YOUR ASSIGNMENT »
Retype, word for word, every line from the one holding "Data_IsValidNext (mkData 65600" through the one holding "- right. reflexivity." in the entries below, both included, and only those lines.

DATA SHOWN »

Example Data_CreateNextPulse_linked_witness :
  exists n, Data_CreateNextPulse 1600000000 (mkData 65600 65537 10 10 0 []) [7] = Ret n /\
    Data_IsValidNext (mkData 65600 65537 10 10 0 []) n = true.
Proof.
  destruct (Data_CreateNextPulse_linked 1600000000 (mkData 65600 65537 10 10 0 []) [7])
    as (H1 & H2).
  - repeat split; vm_compute; congruence.
  - reflexivity.
  - right. reflexivity.
  - destruct (proj1 H1) as (n & Hn); [vm_compute; congruence|].
    exists n. split; [exact Hn|]. apply (H2 n Hn).
Defined.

SOLUTION TO THIS TASK »
    Data_IsValidNext (mkData 65600 65537 10 10 0 []) n = true.
Proof.
  destruct (Data_CreateNextPulse_linked 1600000000 (mkData 65600 65537 10 10 0 []) [7])
    as (H1 & H2).
  - repeat split; vm_compute; congruence.
  - reflexivity.
  - right. reflexivity.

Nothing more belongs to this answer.